BEGIN Material to process

(** * Narwhale game server: a shallow embedding of [src/server.js]

    The development follows the source class by class: [Vec2],
    [InputValidator], [NarwhalePart], [Player], [Food], [GameRoom] and
    [PacketEncoder].  Each JavaScript method becomes a Rocq function of
    the same name.

    Modelling conventions.
    - JavaScript numbers that only ever hold integers in the program
      (scores, levels, sizes, counters, identifiers, millisecond
      timestamps, colours) are [Z]; the 32-bit wrap-around of the bit
      operators is written out in module [Js].
    - The remaining numbers (coordinates, velocities, angles, durations)
      are exact rationals [Q]: rounding error, infinities and NaN of
      IEEE doubles are not modelled.
    - [Date.now()] and [Math.random()] read an explicit [World]; code
      that can throw runs in the state-and-error monad [M].
    - Library functions whose results are not fixed by the language
      ([Math.cos], [Math.sin], [Math.atan2], [Math.sqrt], [Math.hypot],
      [Buffer.writeFloatLE]) are the fields of the classes [MathLib]
      and [BufferLib].
    - Objects shared by reference (the players of a room) live in a
      list and are named by their position in it.
    - Sockets and logging are outside the model. *)

From Stdlib Require Import ZArith QArith Qround Qminmax Qabs Lia Lqa String Ascii Znumtheory Sorted.
From stdpp Require Import base option list gmap.

(** * JavaScript integers and comparisons *)

Module Js.

(** [ToInt32] of an integer-valued number: wrap into [-2^31, 2^31). *)
Definition ToInt32 (z : Z) : Z :=
  ((z + 2147483648) mod 4294967296 - 2147483648)%Z.

(** [ToUint32] of an integer-valued number: wrap into [0, 2^32). *)
Definition ToUint32 (z : Z) : Z := (z mod 4294967296)%Z.

(** [a & b] *)
Definition band (a b : Z) : Z := Z.land (ToInt32 a) (ToInt32 b).

(** [a | b] *)
Definition bor (a b : Z) : Z := Z.lor (ToInt32 a) (ToInt32 b).

(** [a << n] *)
Definition shl (a n : Z) : Z :=
  ToInt32 (Z.shiftl (ToInt32 a) (Z.land (ToUint32 n) 31)).

(** [a >> n] *)
Definition sar (a n : Z) : Z :=
  Z.shiftr (ToInt32 a) (Z.land (ToUint32 n) 31).

(** [a >>> 0] *)
Definition ushr0 (a : Z) : Z := ToUint32 a.

(** [x < y] and [x <= y] on non-integer numbers. *)
Definition ltb (x y : Q) : bool :=
  (Qnum x * QDen y <? Qnum y * QDen x)%Z.
Definition leb (x y : Q) : bool :=
  (Qnum x * QDen y <=? Qnum y * QDen x)%Z.

(** [Math.floor], [Math.round], [Math.max], [Math.min]. *)
Definition floor (x : Q) : Z := Qfloor x.
Definition round (x : Q) : Z := Qfloor (x + (1 # 2))%Q.
Definition max (x y : Q) : Q := if ltb x y then y else x.
Definition min (x y : Q) : Q := if ltb y x then y else x.

(** [Math.PI], the double nearest to pi: 0x400921FB54442D18. *)
Definition PI : Q := 884279719003555 # 281474976710656.

End Js.

(** * The environment: wall clock, random source, exceptions *)

(** Every call of [Date.now()] takes the next reading of [clock], every
    call of [Math.random()] the next value of [draws]. *)
Record World := mkWorld {
  clock : nat -> Z;
  clockPos : nat;
  draws : nat -> Q;
  drawPos : nat
}.

(** A computation reads and advances the world; [None] is a thrown
    exception that nothing catches. *)
Definition M (A : Type) : Type := World -> option (A * World).

Definition ret {A} (a : A) : M A := fun w => Some (a, w).

Definition bind {A B} (c : M A) (k : A -> M B) : M B :=
  fun w => match c w with
           | Some (a, w') => k a w'
           | None => None
           end.

Definition throw {A} : M A := fun _ => None.

Definition Date_now : M Z :=
  fun w => Some (clock w (clockPos w),
                 mkWorld (clock w) (S (clockPos w)) (draws w) (drawPos w)).

Definition Math_random : M Q :=
  fun w => Some (draws w (drawPos w),
                 mkWorld (clock w) (clockPos w) (draws w) (S (drawPos w))).

Declare Scope js_scope.
Delimit Scope js_scope with js.
Notation "'let!' x := c 'in' k" := (bind c (fun x => k))
  (at level 10, x pattern, c at level 100, k at level 200) : js_scope.
Open Scope js_scope.

(** Sequential loops over a list. *)
Fixpoint foldM {A B} (f : A -> B -> M A) (l : list B) (a : A) : M A :=
  match l with
  | [] => ret a
  | b :: l' => let! a' := f a b in foldM f l' a'
  end.

Fixpoint mapM {A B} (f : A -> M B) (l : list A) : M (list B) :=
  match l with
  | [] => ret []
  | a :: l' => let! b := f a in let! bs := mapM f l' in ret (b :: bs)
  end.

(** * Library functions *)

Class MathLib := {
  Math_cos : Q -> Q;
  Math_sin : Q -> Q;
  Math_atan2 : Q -> Q -> Q;
  Math_sqrt : Q -> Q;
  Math_hypot : Q -> Q -> Q
}.

(** [Buffer.writeFloatLE] stores four bytes. *)
Class BufferLib := {
  floatLE : Q -> list Z;
  floatLE_length : forall q, length (floatLE q) = 4%nat;
  floatLE_bytes : forall q, Forall (fun b => (0 <= b <= 255)%Z) (floatLE q)
}.

(** * Configuration *)

Module CONFIG.
Definition worldWidth : Q := 6400.
Definition worldHeight : Q := 6400.
Definition maxInputRate : Z := 120.
Definition maxVelocity : Q := 500.
Definition friction : Q := 0.95.
Definition acceleration : Q := 200.
Definition dashPower : Q := 300.
Definition collisionDamage : Z := 100.
End CONFIG.

Module OPCODES.
Definition JOIN : Z := 16.
Definition START : Z := 18.
Definition RIP : Z := 34.
Definition SET_ELEMENTS : Z := 48.
Definition LEADER_BOARD : Z := 50.
End OPCODES.

Module ELEMENT_TYPES.
Definition FISH : Z := 0.
Definition FOOD : Z := 6.
End ELEMENT_TYPES.

(** * Vec2 *)

Module Vec2.

Record t := mk { x : Q; y : Q }.

Section WithMath.
Context `{MathLib}.

Definition distance (a o : t) : Q :=
  let dx := (x a - x o)%Q in
  let dy := (y a - y o)%Q in
  Math_sqrt (dx * dx + dy * dy)%Q.

End WithMath.

Definition clone (a : t) : t := mk (x a) (y a).

End Vec2.

(** * Rooms *)

(** [room.config.options], the part of [ROOMS_CONFIG] the simulation
    reads: the width and height of the arena. *)
Module Options.
Record t := mk { width : Q; height : Q }.
End Options.

Definition ROOMS_CONFIG : list (Z * Options.t) :=
  [ (0%Z, Options.mk 6400 6400);
    (1%Z, Options.mk 6400 6400);
    (2%Z, Options.mk 6400 6400);
    (3%Z, Options.mk 3840 3840);
    (4%Z, Options.mk 3840 3840);
    (5%Z, Options.mk 6400 3840);
    (7%Z, Options.mk 6400 5120);
    (8%Z, Options.mk 6400 6400) ].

END Material to process

Above are the lines; repeat exactly the ones from the line containing "Definition max (x" down to the line containing "clockPos : nat;", both inclusive.

Definition max (x y : Q) : Q := if ltb x y then y else x.
Definition min (x y : Q) : Q := if ltb y x then y else x.

(** [Math.PI], the double nearest to pi: 0x400921FB54442D18. *)
Definition PI : Q := 884279719003555 # 281474976710656.

End Js.

(** * The environment: wall clock, random source, exceptions *)

(** Every call of [Date.now()] takes the next reading of [clock], every
    call of [Math.random()] the next value of [draws]. *)
Record World := mkWorld {
  clock : nat -> Z;
  clockPos : nat;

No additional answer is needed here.